At least 14 were killed in the town of Azaz, the last rebel stronghold before the border with Turkey, when missiles hit a children’s hospital and a school sheltering refugees, a medic and two residents said.

Turkish Prime Minister Ahmet Davutoglu said a Russian missile had hit the buildings and that many civilians including children had been killed.

Turkey shelled YPG positions for a third day to try to stop its fighters seizing Azaz, just 5 miles from the border. Ankara fears the Kurdish militia, backed by Russia, are trying to secure the last stretch of around 60 miles along the Syrian border not already under its control.

“We will not allow Azaz to fall,” Davutoglu told reporters on his plane on the way to Ukraine.

YPG fighters would already have taken Azaz and Tal Rifaat further south had it not been for Turkish artillery firing at them over the weekend, he said.

“If they approach again they will see the harshest reaction,” he said.

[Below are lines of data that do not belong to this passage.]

(** * Verification model of the miao control panel (src/src/main.rs)

    A shallow embedding of the parts of the control panel that the
    specification talks about: version comparison for self-upgrade, the
    sing-box config synthesis ([gen_config], [fetch_sub]), the process
    supervisor ([start_sing_internal], [stop_sing_internal]) with its HTTP
    handlers, and the first steps of [upgrade].

    The environment (network answers, process behaviour, I/O failures) is
    passed in explicitly as records of outcomes, so every function below is
    executable. *)

From Stdlib Require Import String Ascii ZArith NArith List Bool Lia.
From stdpp Require Import base gmap sets strings list.

Open Scope string_scope.
Set Warnings "-register-all".

(* ========================================================================= *)
(** ** Version parsing ([parse_version], [is_newer_version]) *)
(* ========================================================================= *)

Module Version.

(** [v.strip_prefix('v').unwrap_or(v)] *)
Definition strip_prefix_v (s : string) : string :=
  match s with
  | String c r => if Ascii.eqb c "v"%char then r else s
  | EmptyString => s
  end.
(** X10: a run of [main] never displays the summary table.  With the
    choice "Resumo" it always displays, after the sidebar, the title and the
    text "Nenhum resultado de investimento disponível.", whatever was
    entered, because the dictionary it passes to [exibir_resumo] is created
    empty in the same run.  Every table a run displays has the two rows
    "Com IR" and "Sem IR", and a run ends by returning or with an exception
    of the engine ([ZeroDivisionError] or [OverflowError]), never with
    [KeyError] or [AttributeError]. *)
Theorem X10_main_nunca_mostra_o_resumo
    (libm_pow : float -> float -> float)
    (fmt_moeda fmt_taxa fmt_porcentagem : float -> string)
    (entrada : Entrada) :
  let run := main libm_pow fmt_moeda fmt_taxa fmt_porcentagem entrada in
  (escolha entrada = "Resumo"%string ->
   run = ([SidebarTitle "Comparador de Renda Fixa"; SidebarMarkdown "---";
           SidebarSubheader "Dados de Entrada"; SidebarMarkdown "---";
           Title "Resumo";
           Write "Nenhum resultado de investimento disponível."],
          Retorna tt))
  /\ (forall df, In (Table df) (fst run) ->
                 df_index df = [CelTexto "Com IR"; CelTexto "Sem IR"])
  /\ (snd run = Retorna tt
      \/ snd run = Levanta (ErroCalculo ZeroDivisionError)
      \/ snd run = Levanta (ErroCalculo OverflowError)).
Proof.
  intros run. split; [apply main_resumo |].
  destruct (main_casos libm_pow fmt_moeda fmt_taxa fmt_porcentagem entrada)
    as [(titulo & view & Hfim & Hrun) | [Hrun | Hrun]];
    unfold run; rewrite Hrun; cbn [fst snd].
  - destruct Hfim as [| df' Hindex | e]; cbn [fst snd]; split.
    + intros df Hin. cbn in Hin.
      repeat (destruct Hin as [Hin | Hin]; [discriminate Hin |]).
      contradiction.
    + now left.
    + intros df Hin. cbn in Hin.
      repeat (destruct Hin as [Hin | Hin];
              [first [discriminate Hin
                     | injection Hin as <-; exact Hindex] |]).
      contradiction.
    + now left.
    + intros df Hin. cbn in Hin.
      repeat (destruct Hin as [Hin | Hin]; [discriminate Hin |]).
      contradiction.
    + right. destruct e; [now left | now right].
  - split; [| now left].
    intros df Hin. cbn in Hin.
    repeat (destruct Hin as [Hin | Hin]; [discriminate Hin |]).
    contradiction.
  - split; [| now left].
    intros df Hin. cbn in Hin.
    repeat (destruct Hin as [Hin | Hin]; [discriminate Hin |]).
    contradiction.
Qed.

The standoff has increased the risk of direct confrontation between Russia and NATO member Turkey.

The Syrian civil war, reshaped by Russia’s intervention last September, has gone into an even higher gear since the United Nations sought to revive peace talks. These were suspended earlier this month in Geneva before they got off the ground.

World powers agreed in Munich on Friday to a cessation of hostilities in Syria to allow humanitarian aid to be delivered, but the deal does not take effect until the end of this week and was not signed by any warring parties.

U.N ENVOY IN DAMASCUS

U.N. Syria envoy Staffan de Mistura made a surprise visit to Damascus on Monday and will hold talks with Syria’s foreign minister on Tuesday, a Syrian government official told Reuters. The talks will include discussion of the resumption of the Geneva peace talks later this month, the official said.

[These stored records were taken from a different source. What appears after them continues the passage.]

Definition literal (c : ascii) : re := Char (fold (CUnit (code c))).

(** One term: an assertion or an atom with its quantifier. [disj] parses
    the body of a group up to its closing parenthesis. A capturing group
    is numbered by its left parenthesis: the groups of the pattern less
    those that open after it. *)
Definition parseTerm (disj : list ascii -> option (re * list ascii))
    (s : list ascii) : option (re * list ascii) :=
  let group (wrap : re -> re) (body : list ascii) :=
    match disj body with
    | Some (r, c :: s') =>
        if Ascii.eqb c ")" then parseQuantifier (wrap r) s' else None
    | _ => None
    end in
  match s with
  | [] => None
  | c :: s' =>
      if Ascii.eqb c "^" then Some (BeginInput, s')
      else if Ascii.eqb c "$" then Some (EndInput, s')
      else if Ascii.eqb c "." then
        parseQuantifier (Char (CNot CLineTerminator)) s'
      else if Ascii.eqb c "[" then
        match parseClass s' with
        | Some (r, s1) => parseQuantifier r s1
        | None => None
        end
      else if Ascii.eqb c "\" then
        match parseEscape false s' with
        | Some (EBoundary e, s1) => Some (WordBoundary e, s1)
        | Some (EUnit n, s1) => parseQuantifier (Char (fold (CUnit n))) s1
        | Some (EClass cs, s1) => parseQuantifier (Char cs) s1
        | None => None
        end
      else if Ascii.eqb c "(" then
        match s' with
        | "?"%char :: ":"%char :: body => group (fun r => r) body
        | "?"%char :: "="%char :: body => group (Look true) body
        | "?"%char :: "!"%char :: body => group (Look false) body
        | "?"%char :: _ => None
        | _ => group (Group (groups - opens false s')) s'
        end
      else if Ascii.eqb c "*" || Ascii.eqb c "+" || Ascii.eqb c "?"
              || Ascii.eqb c ")" then None
      else if Ascii.eqb c "{" then
        match parseBraces s' with
        | Some _ => None
        | None => parseQuantifier (literal c) s'
        end
      else parseQuantifier (literal c) s'
  end.

(** A disjunction: alternatives separated by [|], each a sequence of
    terms; parsing stops in front of a closing parenthesis. *)
Fixpoint parseDisjunction (fuel : nat) (s : list ascii) : option (re * list ascii) :=
  match fuel with
  | O => None
  | S fuel' =>
      let alternative :=
        (fix alternative (n : nat) (s : list ascii) : option (re * list ascii) :=
           match n with
           | O => None
           | S n' =>
               match s with
               | [] => Some (Empty, s)
               | c :: _ =>
                   if Ascii.eqb c "|" || Ascii.eqb c ")" then Some (Empty, s)
                   else
                     match parseTerm (parseDisjunction fuel') s with
                     | Some (t, s1) =>
                         match alternative n' s1 with
                         | Some (r, s2) => Some (Seq t r, s2)
                         | None => None
                         end
                     | None => None
                     end
               end
           end) in
      match alternative (S (length s)) s with
      | Some (a, c :: s1) =>
          if Ascii.eqb c "|" then
            match parseDisjunction fuel' s1 with
            | Some (b, s2) => Some (Alt a b, s2)
            | None => None
            end
          else Some (a, c :: s1)
      | other => other
      end
  end.
End Syntax.

(** The number of capturing groups of a pattern. *)
Definition groupCount (source : string) : nat :=
  opens false (list_ascii_of_string source).

(** The regex of a pattern in the part of the syntax covered here:
    [None] for a pattern outside that part (look-behind, named groups,
    back-references, control escapes) and for one that is a SyntaxError.
    The regex literals of the sources are read with it; the patterns of
    a site's configuration are compiled by the host ([newRegExp]). *)
Definition compile (source : string) (ignoreCase : bool) : option re :=
  let s := list_ascii_of_string source in
  match parseDisjunction ignoreCase (opens false s) (S (length s)) s with
  | Some (r, []) => Some r
  | _ => None
  end.

(** A regex literal of the sources; it compiles, so the default is never
    used. *)
Definition regex (source : string) (ignoreCase : bool) : re :=
  default (Char CNone) (compile source ignoreCase).

(** [s.replace(/source/g, replacement)] for a regex literal. *)
Definition replaceLiteral (source : string) (ignoreCase : bool)
    (replacement s : string) : string :=
  replaceGroups (regex source ignoreCase) (groupCount source) replacement s.

End RegExp.

(** ** String helpers *)

Module Str.

(** [s.split(sep)] for a one-unit separator. *)
Fixpoint splitAcc (sep : ascii) (acc : string) (s : string) : list string :=
  match s with
  | EmptyString => [String.rev acc]
  | String c s' =>
      if Ascii.eqb c sep then String.rev acc :: splitAcc sep EmptyString s'
      else splitAcc sep (String c acc) s'
  end.

Definition split (sep : ascii) (s : string) : list string :=
  splitAcc sep EmptyString s.

(** [s.replace(pattern, replacement)] for a string pattern: the first
    occurrence only. *)
Fixpoint replaceFirst (pattern replacement : string) (s : string) : string :=
  if String.prefix pattern s
  then replacement +:+ String.substring (String.length pattern)
                         (String.length s - String.length pattern) s
  else match s with
       | EmptyString => EmptyString
       | String c s' => String c (replaceFirst pattern replacement s')
       end.

Fixpoint dropSpaces (s : list ascii) : list ascii :=
  match s with
  | c :: s' => if RegExp.isSpace c then dropSpaces s' else s
  | [] => []
  end.

(** [s.trim()] *)
Definition trim (s : string) : string :=
  string_of_list_ascii
    (rev (dropSpaces (rev (dropSpaces (list_ascii_of_string s))))).

(** [new Date().toISOString().split('T')[0]] on an ISO timestamp. *)
Definition isoDate (timestamp : string) : string :=
  match split "T" timestamp with
  | d :: _ => d
  | [] => EmptyString
  end.

Definition compareZ (a b : string) : Z :=
  match String.compare a b with
  | Lt => -1
  | Eq => 0
  | Gt => 1
  end.

End Str.

(** ** JSON values and the dynamic reads the sources perform on them *)

#[local] Set Warnings "-register-all".

Inductive Json :=
| JNull
| JBool (b : bool)
| JNum (n : Z)
| JStr (s : string)
| JArr (items : list Json)
| JObj (fields : list (string * Json)).

Module Js.

(** A value read from parsed JSON; [None] is [undefined]. *)
Definition value := option Json.

Definition truthy (v : value) : bool :=
  match v with
  | None | Some JNull => false
  | Some (JBool b) => b
  | Some (JNum n) => negb (n =? 0)
  | Some (JStr s) => JS.truthy s
  | Some (JArr _) | Some (JObj _) => true
  end.

Fixpoint lookup (k : string) (fields : list (string * Json)) : value :=
  match fields with
  | [] => None
  | (k', v) :: rest => if String.eqb k k' then Some v else lookup k rest
  end.

(** [v.k] for a value [v] that is not [null]: only objects carry the
    properties read here. *)
Definition prop (v : Json) (k : string) : value :=
  match v with
  | JObj fields => lookup k fields
  | _ => None
  end.

(** [{...fields, k: v}]: an existing key keeps its place. *)
Fixpoint setField (k : string) (v : Json) (fields : list (string * Json))
  : list (string * Json) :=
  match fields with
  | [] => [(k, v)]
  | (k', v') :: rest =>
      if String.eqb k k' then (k, v) :: rest else (k', v') :: setField k v rest
  end.

(** [a === b] between a parsed value and a string. *)
Definition isString (v : value) (s : string) : bool :=
  match v with
  | Some (JStr s') => String.eqb s' s
  | _ => false
  end.

(** [a !== b] between the two comparable hashes of the change detector:
    values are equal only when both are [undefined] or both are the same
    string (the current side is never anything else). *)
Definition differs (previous : value) (current : option string) : bool :=
  match previous, current with
  | None, None => false
  | Some (JStr a), Some b => negb (String.eqb a b)
  | _, _ => true
  end.

(** [a || b] *)
Definition orElse (a b : value) : value := if truthy a then a else b.

(** The text a header gets when it is set from a stored value; the state
    records written by the worker only hold strings there. *)
Definition headerText (v : value) : string :=
  match v with
  | Some (JStr s) => s
  | Some (JNum n) => pretty n
  | Some (JBool true) => "true"
  | Some (JBool false) => "false"
  | Some JNull => "null"
  | Some (JArr _) | Some (JObj _) => "[object Object]"
  | None => "undefined"
  end.

(** An object literal with optional members: [undefined] members are
    dropped by [JSON.stringify]. *)
Definition object (members : list (string * value)) : Json :=
  JObj (omap (fun '(k, v) => match v with
                             | Some j => Some (k, j)
                             | None => None
                             end) members).

Definition str (s : string) : value := Some (JStr s).
Definition num (n : Z) : value := Some (JNum n).
Definition optStr (s : option string) : value := JStr <$> s.
Definition optNum (n : option Z) : value := JNum <$> n.

End Js.

(** ** The platform the worker runs on *)

(** What the sources read from the result of fast-xml-parser:
    [result.urlset.url] and [result.sitemapindex.sitemap], a missing or
    falsy member being [None], and for each entry its [loc]. *)
Record XmlDoc := {
  urlset_url : option (list (option string));
  sitemapindex_sitemap : option (list (option string))
}.

(** A [RegExp] object the host has made from a pattern that is not part
    of the sources (a pattern of a site's configuration, or one a caller
    passes in): what [regex.test(s)] and [s.replace(regex, replacement)]
    return for it. Such an object carries the flag i, or the flags g and
    i, never the flag y, so neither result depends on [lastIndex]. *)
Module RegExpObject.
Record t := {
  test : string -> bool;
  replace : string -> string -> string
}.
End RegExpObject.

(** Library functions the sources call; [None] stands for a thrown
    exception. *)
Class Platform := {
  (** SHA-256 of the text, as 64 hex digits ([crypto.subtle.digest]) *)
  calculateHash : string -> string;
  JSON_parse : string -> option Json;
  JSON_stringify : Json -> string;
  (** [new XMLParser(...).parse(xmlText)] *)
  parseXml : string -> option XmlDoc;
  (** [minify(html, options)] of html-minifier-terser *)
  minify : string -> option string;
  (** [minify(html, options)] with the option [continueOnParseError] *)
  minifyContinuing : string -> option string;
  (** [new RegExp(source, flags)] *)
  newRegExp : string -> string -> option RegExpObject.t;
  (** [new URL(location, base).href] *)
  resolveUrl : string -> string -> option string;
  (** the ISO timestamp [days] days before the given one
      ([setDate(getDate() - days)]) *)
  minusDays : string -> Z -> string
}.

(** What the worker relies on when it stores records as JSON:
    [JSON.parse] gives back what [JSON.stringify] was given, and the text
    of a value is never empty. *)
Definition JsonRoundTrip `{Platform} : Prop :=
  (forall j, JSON_parse (JSON_stringify j) = Some j) /\
  (forall j, JSON_stringify j <> EmptyString).

(** ** ContentComparer (src/diff/comparer.ts) *)

Module ContentComparer.
Import RegExp.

In a further clouding of the Munich deal, Assad said on Monday that any ceasefire did not mean each side had to stop using weapons, and that nobody was capable of securing the conditions for one within a week.

At a news conference in Kiev, Davutoglu doubted Russia’s commitment to any such deal to cease hostilities, pointing to comments from Moscow that it would continue its air strikes regardless.

Russia, Davutoglu said, had a clear objective: “They want to have just two options in front of the international community: Daesh or Assad,” he said, using an Arabic acronym for Islamic State.

Turkey is enraged by the expansion of Kurdish influence in northern Syria, fearing it will encourage separatist ambitions among its own Kurds. It considers the YPG a terrorist group.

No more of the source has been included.